*** Opening Extracted records ***

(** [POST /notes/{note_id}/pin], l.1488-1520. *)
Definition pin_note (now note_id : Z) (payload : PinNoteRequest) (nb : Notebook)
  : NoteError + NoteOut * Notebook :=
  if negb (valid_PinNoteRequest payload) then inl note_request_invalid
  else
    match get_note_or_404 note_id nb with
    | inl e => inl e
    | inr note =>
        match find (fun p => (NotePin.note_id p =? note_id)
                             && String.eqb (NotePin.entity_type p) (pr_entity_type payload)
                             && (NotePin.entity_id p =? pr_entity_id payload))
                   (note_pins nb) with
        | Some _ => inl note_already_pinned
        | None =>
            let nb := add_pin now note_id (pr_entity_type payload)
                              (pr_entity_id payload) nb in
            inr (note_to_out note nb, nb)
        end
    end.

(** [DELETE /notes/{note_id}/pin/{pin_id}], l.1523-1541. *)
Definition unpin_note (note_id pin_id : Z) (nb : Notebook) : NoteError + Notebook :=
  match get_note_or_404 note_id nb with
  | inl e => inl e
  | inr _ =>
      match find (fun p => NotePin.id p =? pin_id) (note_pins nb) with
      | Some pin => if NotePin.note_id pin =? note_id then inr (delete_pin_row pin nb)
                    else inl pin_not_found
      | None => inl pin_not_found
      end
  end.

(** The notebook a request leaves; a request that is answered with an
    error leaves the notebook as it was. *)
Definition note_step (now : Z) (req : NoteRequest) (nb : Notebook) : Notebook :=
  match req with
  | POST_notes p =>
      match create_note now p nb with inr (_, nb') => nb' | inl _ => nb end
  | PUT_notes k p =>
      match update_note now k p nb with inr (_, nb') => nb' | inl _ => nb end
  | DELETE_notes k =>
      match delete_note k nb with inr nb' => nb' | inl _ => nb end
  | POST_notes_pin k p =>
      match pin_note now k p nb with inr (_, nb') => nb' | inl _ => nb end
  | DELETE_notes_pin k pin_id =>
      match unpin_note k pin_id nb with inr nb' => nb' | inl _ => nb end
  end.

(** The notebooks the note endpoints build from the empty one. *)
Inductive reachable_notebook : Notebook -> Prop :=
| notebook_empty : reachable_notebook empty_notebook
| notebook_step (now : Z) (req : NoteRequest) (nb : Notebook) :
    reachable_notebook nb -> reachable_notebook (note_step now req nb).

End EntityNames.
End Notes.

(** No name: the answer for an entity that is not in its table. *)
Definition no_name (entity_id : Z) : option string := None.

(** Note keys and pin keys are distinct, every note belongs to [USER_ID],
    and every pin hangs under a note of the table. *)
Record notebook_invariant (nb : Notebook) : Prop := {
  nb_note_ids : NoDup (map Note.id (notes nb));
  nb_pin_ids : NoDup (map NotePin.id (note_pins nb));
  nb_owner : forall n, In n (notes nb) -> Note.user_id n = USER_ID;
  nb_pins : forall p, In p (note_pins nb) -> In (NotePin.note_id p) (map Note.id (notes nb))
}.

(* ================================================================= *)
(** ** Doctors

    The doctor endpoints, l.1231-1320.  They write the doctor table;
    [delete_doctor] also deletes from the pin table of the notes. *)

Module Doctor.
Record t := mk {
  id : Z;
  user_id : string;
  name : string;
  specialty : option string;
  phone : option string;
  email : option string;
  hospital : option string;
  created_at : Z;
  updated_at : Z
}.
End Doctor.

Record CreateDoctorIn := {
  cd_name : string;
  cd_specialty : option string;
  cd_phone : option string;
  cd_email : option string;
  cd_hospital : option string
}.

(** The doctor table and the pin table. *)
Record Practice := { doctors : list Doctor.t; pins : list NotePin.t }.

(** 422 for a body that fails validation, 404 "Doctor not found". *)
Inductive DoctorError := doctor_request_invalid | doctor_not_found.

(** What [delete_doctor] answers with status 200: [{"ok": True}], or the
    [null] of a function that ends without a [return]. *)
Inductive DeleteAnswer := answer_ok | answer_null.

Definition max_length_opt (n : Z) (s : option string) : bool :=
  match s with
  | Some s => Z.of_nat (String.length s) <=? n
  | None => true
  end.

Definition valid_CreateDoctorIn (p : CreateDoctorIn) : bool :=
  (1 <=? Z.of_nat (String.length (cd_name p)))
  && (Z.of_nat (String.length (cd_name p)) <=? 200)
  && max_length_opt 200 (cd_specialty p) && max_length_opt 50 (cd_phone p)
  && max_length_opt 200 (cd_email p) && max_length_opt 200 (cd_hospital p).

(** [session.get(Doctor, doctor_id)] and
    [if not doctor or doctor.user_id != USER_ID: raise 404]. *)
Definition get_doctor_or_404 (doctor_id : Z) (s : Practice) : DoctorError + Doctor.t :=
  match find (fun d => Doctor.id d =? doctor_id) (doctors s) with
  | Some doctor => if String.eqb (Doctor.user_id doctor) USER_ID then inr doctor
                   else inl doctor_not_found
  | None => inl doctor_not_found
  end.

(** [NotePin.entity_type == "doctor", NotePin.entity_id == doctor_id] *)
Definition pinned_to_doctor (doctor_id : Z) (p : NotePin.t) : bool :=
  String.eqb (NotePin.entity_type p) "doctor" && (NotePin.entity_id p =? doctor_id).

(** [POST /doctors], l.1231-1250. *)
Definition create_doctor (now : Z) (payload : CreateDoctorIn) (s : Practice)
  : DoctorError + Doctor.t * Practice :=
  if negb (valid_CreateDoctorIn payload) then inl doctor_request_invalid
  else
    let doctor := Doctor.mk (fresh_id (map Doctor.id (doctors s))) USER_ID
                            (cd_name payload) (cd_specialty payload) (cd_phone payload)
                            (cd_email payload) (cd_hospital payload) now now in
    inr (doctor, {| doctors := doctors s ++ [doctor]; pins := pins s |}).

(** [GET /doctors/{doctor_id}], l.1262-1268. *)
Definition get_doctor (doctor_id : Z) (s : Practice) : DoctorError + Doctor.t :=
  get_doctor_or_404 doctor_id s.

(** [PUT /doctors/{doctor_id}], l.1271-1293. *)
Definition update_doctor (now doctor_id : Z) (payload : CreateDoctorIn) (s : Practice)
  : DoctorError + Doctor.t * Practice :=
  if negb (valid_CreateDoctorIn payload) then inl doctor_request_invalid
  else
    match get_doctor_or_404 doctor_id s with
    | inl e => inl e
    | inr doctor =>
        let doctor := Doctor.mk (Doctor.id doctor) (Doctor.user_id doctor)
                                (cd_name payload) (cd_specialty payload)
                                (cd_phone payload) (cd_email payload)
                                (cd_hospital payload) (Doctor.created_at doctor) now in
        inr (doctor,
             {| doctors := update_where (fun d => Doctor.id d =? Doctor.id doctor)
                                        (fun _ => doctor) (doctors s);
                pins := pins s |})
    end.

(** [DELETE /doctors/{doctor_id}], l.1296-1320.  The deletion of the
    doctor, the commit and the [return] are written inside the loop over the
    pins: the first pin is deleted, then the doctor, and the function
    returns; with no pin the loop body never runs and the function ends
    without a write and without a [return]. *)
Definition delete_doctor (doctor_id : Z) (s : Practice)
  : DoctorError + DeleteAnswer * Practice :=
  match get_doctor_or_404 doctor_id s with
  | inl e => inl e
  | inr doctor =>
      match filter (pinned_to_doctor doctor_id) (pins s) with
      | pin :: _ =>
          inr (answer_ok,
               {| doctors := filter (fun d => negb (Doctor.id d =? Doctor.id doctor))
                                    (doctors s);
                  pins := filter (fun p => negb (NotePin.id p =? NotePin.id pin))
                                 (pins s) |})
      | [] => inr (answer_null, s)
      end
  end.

*** Closing Extracted records ***

About this exercise
Starting at the line that contains "error leaves the notebook as it was. *)" and stopping after the line that contains "POST_notes_pin k p =>", write out every line exactly as it appears above, and no other line.

Result of this task
    error leaves the notebook as it was. *)
Definition note_step (now : Z) (req : NoteRequest) (nb : Notebook) : Notebook :=
  match req with
  | POST_notes p =>
      match create_note now p nb with inr (_, nb') => nb' | inl _ => nb end
  | PUT_notes k p =>
      match update_note now k p nb with inr (_, nb') => nb' | inl _ => nb end
  | DELETE_notes k =>
      match delete_note k nb with inr nb' => nb' | inl _ => nb end
  | POST_notes_pin k p =>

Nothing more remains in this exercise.